2 Responses to Stalking Leukemia Genes One Whole Genome at a Time

  1. barbaraH says:

    Thanks for taking the time to address this, Dr. Nagourney. I saw the Times article and found it infuriating, knowing what I know about chemosensitivity testing and also what I know about genomics. I hope you send a letter to the Times, and to the author of the article. Maybe they’ll do another front page article about someone with the same condition as the man in the article, who you helped with the same drug, using the results of your chemosensitivity test. The author makes it seem like it’s a huge eye-opener to find that a drug approved for a different cancer could have an effect on this man’s leukemia. Anyone who has had a chemosensitivity test and has benefited from the results knows what outmoded thinking that is. I guess this is what comes from having reporters, with no background in cancer research, write about cancer research. It all looks impressive to them because they don’t have even a rudimentary understanding of the kinds of things you talk about here – VEGF 1: C-KIT, etc.


  2. A number of the targeted cancer drugs, such as Gleevec, work by blocking the activity of various protein switches that tell the cell to grow.

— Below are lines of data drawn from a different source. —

(* ===== verification/DownloadService.v ===== *)
(** The service behind the download endpoints ([downloads/service.py]): creating
    or recovering a download, reading and cancelling it, promoting it, and the
    public view of a job. *)

From S2P Require Export Promote Downloads MetadataCodec Capabilities Filename.

Local Open Scope string_scope.
Local Open Scope list_scope.
Local Open Scope Z_scope.

Module DownloadJobService.
Import DownloadStates MediaDownloadJobRepository DownloadPremiumUpgradeService.

(** ** Formats *)

(** Source: backend/src/fetchnow/downloads/service.py:93-102 [_find_format] *)
Definition _find_format (metadata_formats : list MediaFormat) (option_id : string) : exn + MediaFormat :=
  need (List.find (fun fmt => bool_decide (format_option_id fmt = option_id)) metadata_formats)
    (download_error FORMAT_NOT_FOUND "FORMAT_MISSING").

(** Source: backend/src/fetchnow/downloads/service.py:105-125 [_assert_format_available] *)
Definition _assert_format_available (fmt : MediaFormat) (muxing_required : bool) : exn + unit :=
  raise_if (bool_decide (mf_media_kind fmt = NORMAL_VIDEO) && muxing_required)
    (download_error MUXING_UNAVAILABLE "MUXING_REQUIRED") ;;?
  raise_if (bool_decide (mf_media_kind fmt = NORMAL_VIDEO) && negb (free_tier_eligible fmt))
    (download_error FORMAT_NOT_ELIGIBLE "NOT_FREE_TIER") ;;?
  let expected_tracks := match mf_media_kind fmt with
                         | NORMAL_VIDEO => (true, true)
                         | VIDEO_ONLY => (true, false)
                         | AUDIO_ONLY => (false, true)
                         end in
  raise_if (negb (bool_decide ((mf_has_video fmt, mf_has_audio fmt) = expected_tracks)))
    (download_error MEDIA_CAPABILITY_UNAVAILABLE "MEDIA_KIND_TRACK_MISMATCH").

(** Source: backend/src/fetchnow/downloads/service.py:128-141 [_assert_media_kind_authorized] *)
Definition _assert_media_kind_authorized (fmt : MediaFormat) (policy : EffectiveDownloadPolicy) : exn + unit :=
  let allowed := match mf_media_kind fmt with
                 | NORMAL_VIDEO => allow_combined policy
                 | VIDEO_ONLY => allow_video_only policy
                 | AUDIO_ONLY => allow_audio_only policy
                 end in
  raise_if (negb allowed) (download_error MEDIA_CAPABILITY_REQUIRES_PREMIUM "MEDIA_KIND_NOT_AUTHORIZED").

(** Source: backend/src/fetchnow/downloads/selection.py:110-112 [format_snapshot_from_media_format] *)
Definition format_snapshot_from_media_format (fmt : MediaFormat) : exn + list (string * Json) :=
  encode_selected_format_snapshot fmt DEFAULT_MAX_JSON_BYTES.

(** ** The public view *)

(** Source: backend/src/fetchnow/downloads/service.py:56-81 [DownloadJobView] *)
Record DownloadJobView := {
  vw_id : uid;
  vw_media_job_id : uid;
  vw_public_state : string;
  vw_provider_id : string;
  vw_format_option_id : string;
  vw_selected_format : list (string * Json);
  vw_created_at : time;
  vw_updated_at : time;
  vw_expires_at : time;
  vw_completed_at : option time;
  vw_artifact_ready : bool;
  vw_error_code : option string;
  vw_progress_stage : string;
  vw_attempt_count : Z;
  vw_max_attempts : Z;
  vw_next_attempt_at : option time;
  vw_cancellable : bool;
  vw_progress_percent : option Z;
  vw_artifact_bytes : option Z;
  vw_suggested_filename : list N;
  vw_created : bool;
  vw_effective_policy : option EffectiveDownloadPolicy
}.

Definition internal (reason : string) : exn := download_error DOWNLOAD_INTERNAL_ERROR reason.

(** Source: backend/src/fetchnow/downloads/service.py:393-411 [_public_snapshot] *)
Definition _public_snapshot (job : MediaDownloadJob) : exn + list (string * Json) :=
  match (let? fmt := decode_selected_format_snapshot (dj_selected_format_snapshot job) (dj_format_option_id job)
                       DEFAULT_MAX_JSON_BYTES in
         encode_selected_format_snapshot fmt DEFAULT_MAX_JSON_BYTES) with
  | inl (DownloadError _ _ _) => inl (internal "PERSISTED_SNAPSHOT_INVALID")
  | r => r
  end.

(** Source: backend/src/fetchnow/downloads/service.py:413-424 [_effective_policy_snapshot] *)
Definition _effective_policy_snapshot (settings : Settings) (job : MediaDownloadJob) : exn + EffectiveDownloadPolicy :=
  match decode_effective_policy_snapshot (dj_selected_format_snapshot job) with
  | inl (DownloadError _ _ _) => inl (internal "PERSISTED_POLICY_SNAPSHOT_INVALID")
  | inl e => inl e
  | inr (Some policy) => inr policy
  | inr None => effective_download_policy settings None
  end.

Definition all_download_codes : list DownloadErrorCode :=
  [DOWNLOADS_DISABLED; DOWNLOAD_JOB_NOT_FOUND; PARENT_JOB_NOT_READY; FORMAT_NOT_FOUND; FORMAT_NOT_ELIGIBLE;
   FORMAT_UNAVAILABLE; MEDIA_CAPABILITY_REQUIRES_PREMIUM; MEDIA_CAPABILITY_UNAVAILABLE; PROVIDER_CAPABILITY_DISABLED;
   DOWNLOAD_TIMEOUT; DOWNLOAD_TOO_LARGE; DOWNLOAD_TOOL_FAILED; DOWNLOAD_INVALID_OUTPUT; DOWNLOAD_STORAGE_UNAVAILABLE;
   DOWNLOAD_EXPIRED; DELIVERY_DISABLED; DOWNLOAD_NOT_READY; MUXING_UNAVAILABLE; MUXING_FAILED; MUXING_TIMEOUT;
   MUXED_OUTPUT_INVALID; DELIVERY_IN_PROGRESS; QUOTA_STATE_INCOHERENT; DOWNLOAD_INTERNAL_ERROR].

(** Source: backend/src/fetchnow/downloads/service.py:447-455 [_to_view]
    [DownloadErrorCode(str(code)).value], and the internal error of an unknown one. *)
Definition public_error_text (code : option string) : string :=
  let raw := default "None" code in
  if existsb (fun c => bool_decide (download_code_value c = raw)) all_download_codes then raw
  else download_code_value DOWNLOAD_INTERNAL_ERROR.

(** Source: backend/src/fetchnow/downloads/byte_progress.py:16-16 [DOWNLOAD_PERCENT_STAGES] *)
Definition DOWNLOAD_PERCENT_STAGES : list Progress.DownloadProgressStage :=
  [Progress.DOWNLOADING_VIDEO; Progress.DOWNLOADING_AUDIO].

(** Source: backend/src/fetchnow/downloads/service.py:505-529 [_public_progress_percent] *)
Definition _public_progress_percent (job : MediaDownloadJob) (state : MediaDownloadJobState)
    (stage : Progress.DownloadProgressStage) : exn + option Z :=
  let raw := dj_progress_percent job in
  if negb (bool_decide (state = DOWNLOADING)) || negb (bool_decide (stage ∈ DOWNLOAD_PERCENT_STAGES)) then
    raise_if (is_some raw) (internal "PROGRESS_PERCENT_INVALID") ;;? inr None
  else
    match raw with
    | None => inr None
    | Some raw => raise_if ((raw <? 0) || (99 <? raw)) (internal "PROGRESS_PERCENT_INVALID") ;;? inr (Some raw)
    end.

(** Source: backend/src/fetchnow/downloads/service.py:531-548 [_public_artifact_bytes] *)
Definition _public_artifact_bytes (job : MediaDownloadJob) (state : MediaDownloadJobState) : exn + option Z :=
  let raw := dj_artifact_bytes job in
  if negb (bool_decide (state = READY)) then
    raise_if (is_some raw) (internal "ARTIFACT_BYTES_INVALID") ;;? inr None
  else
    match raw with
    | None => inl (internal "ARTIFACT_BYTES_INVALID")
    | Some raw => raise_if (raw <=? 0) (internal "ARTIFACT_BYTES_INVALID") ;;? inr (Some raw)
    end.

(** [str(selected.get("container") or job.artifact_container or "mp4")] *)
Definition container_text (selected : list (string * Json)) (artifact_container : option string) : string :=
  let container := get "container" selected in
  if json_true container then json_str container else
  match artifact_container with
  | Some c => if bool_decide (c = "") then "mp4" else c
  | None => "mp4"
  end.

Definition filename_invalid : exn := internal "SUGGESTED_FILENAME_INVALID".

Section Views.
Context `{UnicodeData} (settings : Settings).

(** Source: backend/src/fetchnow/downloads/service.py:550-569 [_public_suggested_filename] *)
Definition _public_suggested_filename (job : MediaDownloadJob) (selected : list (string * Json)) : exn + list N :=
  let container := container_text selected (dj_artifact_container job) in
  let read :=
    match dj_suggested_filename job with
    | None | Some [] => fallback_filename (dj_id job) container
    | Some stored =>
        let? safe := is_safe_suggested_filename stored container in
        raise_if (negb safe) filename_invalid ;;? inr stored
    end in
  match read with inl (ValueError _) => inl filename_invalid | r => r end.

They are known as receptor tyrosine kinases (RTKs). They essentially allow the cell to communicate with the external world to sense growth factors that could maintain the survival of a cancer cell.

    These protein switches are on the surface of all cells and they go haywire in a number of cancers. Drugs that target a single switch have transformed the treatment of some patients with certain cancer, Gleevec and chronic myelogenous leukemia. The tyrosine kinase function is essential for chronic lymphocytic leukemia (CLL) cell survival and proliferation. Tarceva is a tyrosine kinase, and a tyrosine kinase may be able to work not only on a lung cancer but also CLL.

    But it would only work in a small percentage of patients. Certain tumors respond poorly to such drugs. One of the reasons suggested is many growth switches are flipped on at once. There are a multitude of activated receptor tyrosine kinases. When you extinguish one with a specific targeted agent, the other ones can simply step in. However, when combining other drugs, the growth signal can shut down and cancer cells die.

    This is a perfect example that it would be more advantageous to sort out what’s the best “profile” in terms of which patients benefit from this drug or that drug. Can they be combined? What’s the proper way to work with all the new drugs? If a drug works extremely well for a certain percentage of cancer patients, identify which ones and “personalize” their treatment. If one drug or another is working for some patients then obviously there are others who would also benefit.

    Patients would certainly have a better chance of success had their cancer been chemo-sensitive rather than chemo-resistant, where it is more apparent that chemotherapy improves the survival of patients, and where identifying the most effective chemotherapy would be more likely to improve survival above that achieved with “best guess” empiric chemotherapy through clinical trials.

    Gleevec has extended the life of patients with CML, not for months but for years, and most patients who started the drug when it was developed in the 90s are still alive. But here is the kicker: they can’t stop taking the drug or their leukemia will come back.

    Why CML drugs are so effective while the other drugs in other cancers aren’t. It is because there is only one defect in CML, the BCR/ABL molecule. Block this and you have a dead cell.

    This isn’t true of solid cancer cells. They have lots of peculiar molecules that help them survive and grow. Block one pathway and another pathway steps in to take its place. Lots of money is being spent, lots of smart people are working real hard, but they are paddling upstream with a busted oar and not getting far.

    The bottom line is that the cancer cell is very complex and if a drug blocks one pathway/mechanism of its growth, it can find a new route.